CN115074023A

CN115074023A - Self-cleaning anti-pollution flashover coating with long weather resistance and preparation method thereof

Info

Publication number: CN115074023A
Application number: CN202210808966.2A
Authority: CN
Inventors: 彭为民; 谢熙威; 赵悦菊; 石金彪; 王晓慧; 郭淼; 汪笑龙; 郑永立; 张五福; 赵春风; 陈强; 郭渊
Original assignee: Beijing Guodian Futong Science and Technology Development Co Ltd
Current assignee: Beijing Guodian Futong Science and Technology Development Co Ltd
Priority date: 2022-07-11
Filing date: 2022-07-11
Publication date: 2022-09-20

Abstract

The invention discloses a self-cleaning anti-pollution flashover coating with long weather resistance and a preparation method thereof, wherein the coating comprises the following components in parts by weight: 70-100 parts of polysiloxane, 15-60 parts of nano filler, 0.01-0.04 part of catalyst, 40-80 parts of benzene-free alkane solvent, 8-15 parts of curing agent, 5-10 parts of coupling agent and 5-20 parts of adhesion promoter; the preparation method comprises the following steps: mixing a coupling agent with ethanol for alcoholysis; adding the nano-filler into the coupling agent after alcoholysis to obtain a modified nano-filler; fully dissolving polysiloxane in an alkane solvent, adding the modified nano filler, and stirring to obtain a primary mixed rubber; and adding a curing agent, a catalyst and an adhesion promoter into the primary mixed glue, stirring to obtain a composite glue, filtering, and drying to obtain the coating. The coating disclosed by the invention is good in roughness and wear resistance, has long-term weather resistance, and is expected to be applied to a power system.

Description

Self-cleaning anti-pollution flashover coating with long weather resistance and preparation method thereof

Technical Field

The invention relates to an anti-pollution flashover coating and a preparation method thereof, in particular to a self-cleaning anti-pollution flashover coating with long weather resistance and a preparation method thereof.

Background

With the continuous development of new materials, the demand of power systems for new materials is also increasing. Especially, the application of the new nano material in power equipment is wider, and the new nano material has more requirements in various aspects such as insulating coatings, batteries, new energy sources and the like. At present, electric power insulation equipment is easy to generate the phenomena of electric leakage and flashover under extremely severe and humid environments. The traditional method is mainly to coat RTV anti-pollution flashover coating on insulating equipment, but the service life of the coating is only more than ten years, and the application requirement of electric insulating equipment cannot be met. After the surface of the insulating layer reaches a certain service life, a conductive film is easily formed on the insulating surface, so that the surface conductivity is increased, and the insulating property is reduced. Because the flashover accident has a great influence on the power system, even the electricity utilization problem of residents can be influenced, huge economic loss and social influence can be brought to the society inevitably.

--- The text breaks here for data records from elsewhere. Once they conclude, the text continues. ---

(** X6.  A refresh that finds rules.  Once [SPI_connect] has succeeded,
    the query for the rules table has returned a row and the rule
    query has returned [SPI_OK_SELECT], [load_rules] returns; with
    [count] the number of rows as the code reads it (the 64-bit
    [SPI_processed] truncated to [int]):
    - if [count] is zero, no rule is cached, the guard is clear,
      [cache_loaded_at] is the current time and the journal has grown
      by [SPI_finish] alone;
    - if [count] is positive, the cache holds [count] rules, the rule
      at index [i] is the one made of row [i] of the result (NULL
      [query_id] and [priority] read as 0, a NULL [gucs] as no
      setting, another [gucs] as [parse_jsonb_gucs] parses it), the
      guard is clear, [cache_loaded_at] is the current time and the
      connection has been closed. *)
Theorem load_rules_loads_the_rows depth w w1 w2 w3 :
  load_rules_connect w = Returned SPI_OK_CONNECT w1 ->
  SPI_execute (po_planner (S depth)) rules_table_sql true 1 w1
  = Returned SPI_OK_SELECT w2 ->
  SPI_processed (backend w2) <> 0%Z ->
  SPI_execute (po_planner (S depth)) rules_query_sql true 0 w2
  = Returned SPI_OK_SELECT w3 ->
  (to_int32 (SPI_processed (backend w3)) = 0%Z ->
   exists w',
     load_rules (po_planner (S depth)) w = Returned tt w'
     /\ no_rules w' /\ loading_rules w' = false
     /\ cache_loaded_at w' = GetCurrentTimestamp (backend w')
     /\ journal w' = journal w3 ++ [Call_SPI_finish])
  /\ ((0 < to_int32 (SPI_processed (backend w3)))%Z ->
      exists rules w',
        load_rules (po_planner (S depth)) w = Returned tt w'
        /\ cached_rules w' = Some rules
        /\ cached_rules_count w' = to_int32 (SPI_processed (backend w3))
        /\ Z.of_nat (List.length rules) = cached_rules_count w'
        /\ (forall i, (i < List.length rules)%nat ->
                      rule_of_tuple
                        (nth i (SPI_tuptable (backend w3)) null_tuple)
                        (nth i rules zeroed_rule))
        /\ loading_rules w' = false
        /\ cache_loaded_at w' = GetCurrentTimestamp (backend w')
        /\ backend w' = SPI_finish (backend w3)).
Proof.
  intros Hc E2 Hproc E3. rewrite load_rules_connect_eq in Hc.
  injection Hc as Hcode <-.
  unfold load_rules. rewrite load_rules_opening.
  rewrite Hcode, Z.eqb_refl. cbn [negb].
  set (w1 := set_backend _ _) in *.
  rewrite (bind_step _ _ _ _ _ E2), bind_gets.
  assert (S2 := SPI_execute_while_loading depth rules_table_sql true 1 w1 eq_refl).
  rewrite E2 in S2. simpl in S2.
  destruct S2 as [(_ & D2 & _ & R2 & C2 & L2 & _ & G2) _].
  apply Z.eqb_neq in Hproc. rewrite Hproc, Z.eqb_refl. cbn [negb orb].
  rewrite (bind_step _ _ _ _ _ E3). rewrite Z.eqb_refl. cbn [negb].
  assert (S3 := SPI_execute_while_loading depth rules_query_sql true 0 w2 G2).
  rewrite E3 in S3. simpl in S3.
  destruct S3 as [(_ & D3 & _ & R3 & C3 & L3 & _ & G3) _].
  rewrite bind_gets, bind_modify, bind_gets.
  cbn [cached_rules_count set_cached_rules_count].
  set (count := to_int32 (SPI_processed (backend w3))).
  split.
  - intro Hz. rewrite Hz. cbn [Z.eqb].
    eexists. split; [reflexivity |].
    unfold no_rules. simpl. rewrite R3, R2. simpl.
    repeat split; reflexivity.
  - intro Hpos. assert (Hne : (count =? 0)%Z = false) by (apply Z.eqb_neq; lia).
    rewrite Hne. rewrite bind_modify.
    set (w4 := set_cached_rules _ _).
    destruct (load_rows_loop (Z.to_nat count) 0 w4
                (repeat zeroed_rule (Z.to_nat count)) eq_refl)
      as (rules & w5 & E5 & R5 & Len5 & _ & Hrows & Hs5).
    { rewrite length_repeat_rules. lia. }
    rewrite length_repeat_rules in Len5.
    destruct Hs5 as (_ & D5 & _ & C5 & _ & _ & _ & B5).
    rewrite (bind_step _ _ _ _ _ E5).
    rewrite bind_SPI_finish, bind_gets, !bind_modify, bind_gets.
    exists rules.
    assert (Hlen : Z.of_nat (List.length rules) = count) by (rewrite Len5; lia).
    assert (Hrows' : forall i, (i < List.length rules)%nat ->
              rule_of_tuple (nth i (SPI_tuptable (backend w3)) null_tuple)
                (nth i rules zeroed_rule)).
    { intros i Hi. apply (Hrows i). lia. }
    match goal with
    | |- context [if ?d then _ else _] => destruct d eqn:Hd
    end.
    + eexists. split; [reflexivity |]. simpl. rewrite R5, C5, B5. simpl.
      split; [reflexivity |]. split; [reflexivity |]. split; [exact Hlen |].
      split; [exact Hrows' |]. repeat split; reflexivity.
    + eexists. split; [reflexivity |]. simpl. rewrite R5, C5, B5. simpl.
      split; [reflexivity |]. split; [reflexivity |]. split; [exact Hlen |].
      split; [exact Hrows' |]. repeat split; reflexivity.
Qed.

At present, methods such as equipment replacement, manual cleaning, automatic equipment cleaning and the like are mainly adopted for protection measures of insulating equipment, and a large amount of manpower, material resources and financial resources are consumed. Under special conditions, the power supply is required to be powered off to carry out field construction, and great difficulty is brought to the maintenance of the power insulation equipment. In addition, the corrosion of the wet environment is faced, an optimal scheme for dealing with the corrosion still does not exist, and a series of serious problems such as electric leakage and pollution accumulation of power equipment are always faced. In addition, the existing self-cleaning coating has poor adhesive force and low weather resistance, is easy to damage when placed in a severe environment, has a complex construction process and needs high-temperature curing.

Disclosure of Invention

The purpose of the invention is as follows: the invention aims to provide a self-cleaning anti-pollution flashover coating with good roughness and wear resistance and long weather resistance; the invention also aims to provide a preparation method of the self-cleaning anti-pollution flashover coating.

The technical scheme is as follows: the self-cleaning anti-pollution flashover coating with long weather resistance comprises the following components in parts by weight: 70-100 parts of polysiloxane with viscosity less than 1000cs, 15-60 parts of nano filler, 0.01-0.04 part of catalyst, 40-80 parts of benzene-free alkane solvent, 8-15 parts of curing agent, 5-10 parts of coupling agent with surface energy less than 30mN/m and 5-20 parts of adhesion promoter.

Preferably, the polysiloxane is one or both of polysiloxane or hydroxyl-terminated polysiloxane.

Preferably, the coupling agent is one or more of perfluorodecyltriethoxysilane, perfluorodecyltrimethoxysilane, perfluorooctyltriethoxysilane, perfluorooctyltrimethoxysilane, perfluorooctylmethyldimethoxysilane, tridecafluorooctyltriethoxysilane.

Preferably, the nano filler is one or more of nano titanium dioxide, nano aluminum hydroxide, nano white carbon black, nano silicon carbide, nano aluminum nitride, nano boron nitride and nano calcium carbonate.

Preferably, the adhesion promoter is one or more of gamma-aminopropyltriethoxysilane, gamma-glycidoxypropyltrimethoxysilane, beta- (3, 4-epoxycyclohexyl) ethyltrimethoxysilane, gamma-methacryloxypropyltrimethoxysilane, or n-beta- (aminoethyl) -gamma-aminopropyltrimethoxysilane.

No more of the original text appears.